My Weekly

After All This Time Coffee Break Tale

What becomes of the broken-hearted when we move on?

- By Joanne Duncan

Jane and her daughter had enjoyed the hotel terrace to themselves since dinner, the silence broken only by an odd desultory remark and the soft exhalation­s of the sea. Now a couple emerged from the bar and she turned away quickly.

“Do you know those people?” whispered Rachel.

“His name’s Archie Tait.” The pair had seated themselves some distance away but Jane kept her voice low. “I went out with him in third year at university.”

Rachel frowned. “You recognise him after forty years?”

“I heard him confirm his name and date of birth as the clerk checked his passport.”

She’d been at his twenty-first birthday party. November the eighteenth, 1978. “Was it serious?” “Not really.” The thing had fizzled out in the end because Finals were approachin­g but there had been no hard feelings. It was the postscript that had stayed with her…

As exams had drawn to a close, Jane’s hall of residence had emptied rapidly until only a handful of people remained.

“My parents can’t collect me till the weekend,” confided one girl when she slipped down to the laundry room to pop some undies in the dryer, “so I’m catching up on my washing and ironing.”

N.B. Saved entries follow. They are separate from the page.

(** The amended C10 where listening fails, and where listening succeeds
    and accepting fails. *)
Lemma C10_dropped_errors_witness :
  (inputType tcpInput = 2
   /\ netListen (stdinEnv []) "tcp" (listenAddress tcpInput) = None
   /\ logOpens (stdinEnv []) tcpInput = true
   /\ rejected tcpInput = false)
  /\ (outcome (main (P := recorder) tcpInput (stdinEnv [])) = Some Panicked
      /\ readsOf (trace (main (P := recorder) tcpInput (stdinEnv []))) = [])
  /\ (netListen (tcpEnv None []) "tcp" (listenAddress tcpInput) = Some 1%nat
      /\ lnAccept (tcpEnv None []) 1%nat = None)
  /\ openInput tcpInput (tcpEnv None [])
     = ([EvListen "tcp" ":2002"; EvAccept 1%nat],
        Ret {| rd_src := TCPConn None; rd_pending := [] |})
  /\ outcome (main (P := recorder) tcpInput (tcpEnv None []))
     = Some Panicked.
Proof.
  split; [repeat split |].
  split.
  { exact (proj2 (proj1 (C10_listen_and_accept_errors_are_dropped
                           (P := recorder) tcpInput (stdinEnv []) eq_refl)
                    eq_refl)
             eq_refl eq_refl). }
  split; [repeat split |].
  pose proof (proj2 (C10_listen_and_accept_errors_are_dropped
                       (P := recorder) tcpInput (tcpEnv None []) eq_refl)
                1%nat eq_refl eq_refl) as [I O].
  split; [exact I |]. exact (proj1 (O eq_refl eq_refl)).
Defined.
(** C10.  The validated handlers answer [InvalidInput] exactly when a
    field they require is falsy.  A missing key, [null] and the empty
    string are falsy; every non-empty string is not, one of blanks
    included: [create_post] with the username made of one blank stores
    that username as it is. *)
Theorem validation_exact :
  (∀ (body : dict) (k : string),
     body !! k = None ∨ body !! k = Some PNone ∨ body !! k = Some (PStr "") →
     falsy body k) ∧
  (∀ (body : dict) (k u : string),
     body !! k = Some (PStr u) → (falsy body k ↔ u = "")) ∧
  (∀ body uuid4 now s,
     rejected (create_post body uuid4 now s) ↔
     falsy body "username" ∨ falsy body "content") ∧
  (∀ postId body now s,
     rejected (update_post postId body now s) ↔
     falsy body "username" ∨ falsy body "content") ∧
  (∀ postId body uuid4 now s,
     rejected (create_comment postId body uuid4 now s) ↔
     falsy body "username" ∨ falsy body "content") ∧
  (∀ postId commentId body now s,
     rejected (update_comment postId commentId body now s) ↔
     falsy body "username" ∨ falsy body "content") ∧
  (∀ postId body s,
     rejected (like_post postId body s) ↔ falsy body "username") ∧
  (∀ postId body s,
     rejected (unlike_post postId body s) ↔ falsy body "username") ∧
  (∀ (body : dict) (c uuid4 now : string) (s : store),
     body !! "username" = Some (PStr " ") →
     body !! "content" = Some (PStr c) → c ≠ "" →
     posts_at uuid4 s = [] →
     ∃ post s' row,
       create_post body uuid4 now s = (Ok post, s') ∧
       post !! "username" = Some (PStr " ") ∧
       find_post uuid4 s' = Some row ∧
       p_username row = " ").
Proof.
  split; [|split].
  - intros body k [Hk|[Hk|Hk]]; unfold falsy, py_get; by rewrite Hk.
  - intros body k u Hk. unfold falsy, py_get. rewrite Hk. simpl.
    destruct (String.eqb_spec u ""); simpl; split; congruence.
  - split; [apply create_post_rejected|].
    split; [apply update_post_rejected|].
    split; [apply create_comment_rejected|].
    split; [apply update_comment_rejected|].
    split; [apply like_post_rejected|].
    split; [apply unlike_post_rejected|].
    intros body c uuid4 now s Hu Hc Tc Hfresh.
    assert (Tu : " " ≠ "") by discriminate.
    rewrite (create_post_run body uuid4 now s " " c Hu Tu Hc Tc), Hfresh.
    eexists _, _, (mkPost uuid4 " " c now now 0 0).
    split; [reflexivity|]. repeat split.
    unfold find_post, posts_at in *. simpl.
    rewrite filter_app, Hfresh, filter_cons, filter_nil.
    simpl. by rewrite decide_True.
Qed.
(** ** Step 3: updates that are ignored *)

(** C4. An authenticated, parsed update with no message, or with a message
    that is not from the support group, or that has no thread id, or that a
    bot wrote, is answered with the acknowledgment, and the handler makes no
    call to any service: nothing is persisted and nothing else happens. *)
Theorem ignorable_update_acknowledged env svc req update :
  authenticated env req ->
  req_json req = Some update ->
  (update_message update = None \/
   exists message,
     update_message update = Some message /\
     (isFromSupportGroup svc message = false \/
      extractThreadId svc message = None \/
      exists from, message_from message = Some from /\ user_is_bot from = true)) ->
  run (POST env svc req) = (Returned json_ok, []) /\
  persisted (snd (run (POST env svc req))) = [].
Proof.
  intros Hauth Hjson Hcase.
  destruct (authenticated_inv _ _ Hauth) as (s & Hs & Hh).
  assert (Hrun : run (POST env svc req) = (Returned json_ok, [])).
  { handler_unfold. rewrite Hs, Hh, Hjson.
    rewrite bool_decide_eq_true_2 by reflexivity. simpl.
    destruct Hcase as [Hm | (message & Hm & Hcase)]; rewrite Hm; [reflexivity|].
    destruct (isFromSupportGroup svc message) eqn:Hg; [|reflexivity]. simpl.
    destruct (truthyZ (extractThreadId svc message)) as [t|] eqn:Ht; [|reflexivity].
    destruct Hcase as [Hcase | [Hcase | (from & Hf & Hb)]].
    - discriminate.
    - rewrite Hcase in Ht. discriminate.
    - rewrite Hf. simpl. rewrite Hb. reflexivity. }
  rewrite Hrun. split; reflexivity.
Qed.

Jane smiled back, slightly pityingly, as you sometimes did when you were young and newly in love. She wasn’t waiting to go home. She had a job and a house-share lined up, but was hanging on until the results came out so she could spend as much time as possible with the guy she’d met at someone’s end-of-Finals party. Mike. Rachel’s dad. That same wet evening, there’d been a knock on her door. Instead of Mike, Archie stood there, curly hair plastered to his forehead, looking for a second chance.

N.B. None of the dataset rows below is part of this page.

Lemma fetchDecisionDetails_unreachable fuel this decision w :
  unreachable w →
  let id := decision !! "ID" in
  ∃ w',
    fetchDecisionDetails extractAttachments (S fuel) this decision w =
      (Return (Some
         {| own := <["DETAIL_URL" := SStr (detail_page id)]>
                     (foldr delete decision nested_keys);
            extra := Some {| AGENCY_DETAILS :=
                               Map_get (agencyMap this) (decision !! "AGENCY_ID");
                             FIELDS := [];
                             ATTACHMENTS := [];
                             PROCEDURES_NEW := [];
                             PROCEDURES_MODIFIED := [];
                             PROCEDURES_RESCINDED := [] |} |}), w')
    ∧ issues w w'
        [ fields_request this id;
          procedures_request "get_procedures_by_dp_id_service_v2" this id 1;
          procedures_request "get_modified_procedures_by_dp_id_service_v2" this id 1;
          procedures_request "get_rescinded_procedures_by_dp_id_service_v2" this id 1;
          GET (detail_page id) ].
Proof.
  intros Hw id. unfold fetchDecisionDetails, try_catch. fold id. rewrite bind_run.
  (* the fields *)
  unfold fetchDecisionFields at 1, try_catch, fetch, send. rewrite !bind_run.
  fold (fields_request this id).
  destruct (Hw (length (requests w)) (fields_request this id)) as (msg & ->).
  cbn [throw console_error console_log mret M_ret]. rewrite !bind_run.
  cbn [throw console_error console_log mret M_ret].
  set (w1 := logged _ (sent (fields_request this id) w)).
  assert (unreachable w1) as Hw1 by done.
  assert (issues w w1 [fields_request this id]) as Hq1 by (apply issues_logged, issues_sent).
  (* the three listings *)
  unfold fetchNewProcedures, fetchModifiedProcedures, fetchRescindedProcedures.
  rewrite bind_run.
  destruct (fetchAllProcedures_unreachable "get_procedures_by_dp_id_service_v2" "new"
              this id fuel w1 Hw1) as (w2 & -> & Hq2 & Hw2).
  rewrite bind_run.
  destruct (fetchAllProcedures_unreachable "get_modified_procedures_by_dp_id_service_v2"
              "modified" this id fuel w2 Hw2) as (w3 & -> & Hq3 & Hw3).
  rewrite bind_run.
  destruct (fetchAllProcedures_unreachable "get_rescinded_procedures_by_dp_id_service_v2"
              "rescinded" this id fuel w3 Hw3) as (w4 & -> & Hq4 & Hw4).
  rewrite bind_run.
  (* the page *)
  unfold fetchDecisionHTMLDetails, try_catch, fetch, send. rewrite !bind_run.
  destruct (Hw4 (length (requests w4)) (GET (detail_page id))) as (msg' & ->).
  cbn [throw console_error console_log mret M_ret]. rewrite !bind_run.
  cbn [throw console_error console_log mret M_ret matchedFields map].
  eexists. split; [done|].
  apply (issues_trans _ _ _ [_] _ Hq1), (issues_trans _ _ _ [_] _ Hq2),
    (issues_trans _ _ _ [_] _ Hq3), (issues_trans _ _ _ [_] [_] Hq4).
  apply issues_logged, issues_sent.
Qed.
End UnreachableFacts.

(** X14.  [fetchDecisionDetails] with no request getting a response:
    each of the five fetchers swallows its failure, so the entry is not
    marked with ERROR (its ERROR is the one of the decision, if any); it
    has no fields and no attachments, all its statistics are 0, and
    exactly five requests were sent: the fields, the first page of each
    of the three procedure listings, the detail page. *)
Theorem X14_unreachable_source_leaves_no_error
    (extractAttachments : string → list Runtime.row) (fuel : nat)
    (this : DecisionDetailCrawler.t) (decision : Runtime.row) (w : Runtime.world) :
  Spec.unreachable w →
  (1 ≤ fuel)%nat →
  let id := decision !! "ID" in
  ∃ out w',
    DecisionDetailCrawler.fetchDecisionDetails extractAttachments fuel this decision w
      = (Runtime.Return (Some out), w')
    ∧ DecisionDetailCrawler.own out !! "ERROR" = decision !! "ERROR"
    ∧ (∃ e, DecisionDetailCrawler.extra out = Some e
            ∧ DecisionDetailCrawler.FIELDS e = []
            ∧ DecisionDetailCrawler.ATTACHMENTS e = []
            ∧ DecisionDetailCrawler.STATISTICS e = (0, 0, 0, 0, 0)%nat)
    ∧ Spec.issues w w'
        [ Spec.fields_request this id;
          Spec.procedures_request "get_procedures_by_dp_id_service_v2" this id 1;
          Spec.procedures_request "get_modified_procedures_by_dp_id_service_v2" this id 1;
          Spec.procedures_request "get_rescinded_procedures_by_dp_id_service_v2" this id 1;
          Runtime.GET (DecisionDetailCrawler.detail_page id) ].
Proof.
  intros Hw Hfuel id. destruct fuel as [|fuel]; [lia|].
  destruct (fetchDecisionDetails_unreachable extractAttachments fuel this decision w Hw)
    as (w' & Hrun & Hq).
  eexists _, w'. split; [exact Hrun|]. cbn [DecisionDetailCrawler.own DecisionDetailCrawler.extra].
  split.
  { unfold DecisionDetailCrawler.nested_keys. cbn [foldr].
    by rewrite lookup_insert_ne, !lookup_delete_ne. }
  split; [|exact Hq]. eexists. split; [done|]. done.
Qed.

(** X14, witness: the sample decision with the network down. *)
Lemma X14_unreachable_source_leaves_no_error_witness :
  ∃ out w',
    DecisionDetailCrawler.fetchDecisionDetails (λ _, []) 1 (DecisionDetailCrawler.new 50)
      Samples.decision Samples.offline = (Runtime.Return (Some out), w')
    ∧ DecisionDetailCrawler.own out !! "ERROR" = None
    ∧ length (Runtime.requests w') = 5%nat.
Proof.
  destruct (X14_unreachable_source_leaves_no_error (λ _, []) 1 (DecisionDetailCrawler.new 50)
              Samples.decision Samples.offline)
    as (out & w' & Hrun & Herr & _ & Hq); [by intros i rq; eexists|lia|].
  exists out, w'. split; [exact Hrun|]. split; [exact Herr|].
  destruct Hq as [_ ->]. reflexivity.
Defined.

Section MapGetFacts.
Import JS Runtime Spec DecisionDetailCrawler.
Context {V : Type}.
Implicit Types (m : list (option scalar * V)) (k : option scalar) (v : V).

Lemma Map_get_nil k : Map_get (V:=V) [] k = None.
Proof. done. Qed.

Lemma Map_get_cons k0 v0 m k :
  Map_get ((k0, v0) :: m) k = if decide (k0 = k) then Some v0 else Map_get m k.
Proof.
  unfold Map_get. simpl. destruct (decide (k0 = k)); [done|].
  by destruct (list_find _ m) as [[i [k' v']]|].
Qed.

(** Reading a [Map] after [set]. *)
Lemma Map_get_set m k v k' :
  Map_get (Map_set m k v) k' = if decide (k = k') then Some v else Map_get m k'.
Proof.
  induction m as [|[k0 v0] m IH]; simpl.
  - rewrite Map_get_cons. by destruct (decide (k = k')).
  - destruct (decide (k0 = k)) as [->|Hne]; rewrite !Map_get_cons.
    + by destruct (decide (k = k')).
    + rewrite IH. destruct (decide (k0 = k')) as [->|]; [|done].
      by rewrite decide_False by congruence.
Qed.
End MapGetFacts.

Section ReferenceFacts.
Import JS Runtime Spec DecisionDetailCrawler.

(** After [items.forEach(item => map.set(item.ID, item))] the map holds,
    under an ID, the last item with that ID, and what it held before
    under the IDs that do not occur. *)
Lemma set_all_lookup (m : list (option scalar * row)) (rows : list row) k :
  Map_get (foldl (λ m item, Map_set m (item !! "ID") item) m rows) k =
    match last_with_key ID k rows with
    | Some item => Some item
    | None => Map_get m k
    end.
Proof.
  induction rows as [|item rows IH] using rev_ind; [done|].
  rewrite foldl_app. simpl. rewrite Map_get_set, IH.
  unfold last_with_key, with_key. rewrite filter_app.
  destruct (decide (item !! "ID" = k)) as [Hk|Hk].
  - rewrite filter_cons_True by done. by rewrite filter_nil, last_snoc.
  - rewrite filter_cons_False by done. by rewrite filter_nil, app_nil_r.
Qed.
End ReferenceFacts.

“You mean he just turned up?” Rachel sounded incredulou­s.

“What was he supposed to do?” said Jane. “Text? Our only means of communicat­ion was a public phone two floors down – that, or writing a letter. Anyway, it was no big deal. I explained about your father and he left.”

“Any regrets?” asked Rachel as she rose to fetch them another drink, and Jane smiled and shook her head.

But she’d been surprised by the hurt in Archie’s eyes that night. The possibilit­y that his feelings were deeper than she’d guessed had nagged her a little and she couldn’t deny it felt strange, seeing him now. What was that song that, for ages, reminded her of him whenever she heard it? The one with the saxophone solo. “BakerStree­t,” she murmured. She wondered what his wife was like. “You’ve been ages,” she said when her daughter returned. A terrible thought occurred to her. “You haven’t spoken to them, have you?”

“’Course not. I did have a chat with the receptioni­st, though, said you were sure you’d met this Mr and Mrs Tait before.” “Honestly, Rachel.” “In the end, we concluded it must be some other Taits you were thinking of, not Archie and Cynthia after all.”

“Did you say Cynthia?”

Hadn’t the girl in the laundry room been called Cynthia something? Had she been carrying a pile of freshly ironed blouses back to her room and bumped into Archie on the stairs? Did this mean he’d managed to meet his future life partner before even leaving the building?

It might be the purest coincidenc­e, but there hadn’t been that many Cynthias around, even in those days. So much for the poignant image she’d preserved all these years.

“Typical drama student,” she could hear Mike saying. “You’ve probably pictured him trudging back to his lonely digs, shoulders hunched against the rain, some moody saxophone as background.” She gave a little snort of laughter. “What’s up with you?” hissed Rachel. “I’ll tell you later – come on, let’s leave them in peace. Oh, Rach,” she said as they stood and collected bags, cardigans and unfinished glasses of wine, “I do wish your father could have been here with us.”

“Of course he’s here, Mum. When are you ever not thinking about Dad?”

At the entrance to the bar, Jane glanced back. Mr and Mrs Tait were indistingu­ishable from the shadows.

“Take good care of each other, you two,” she murmured, and followed her daughter inside.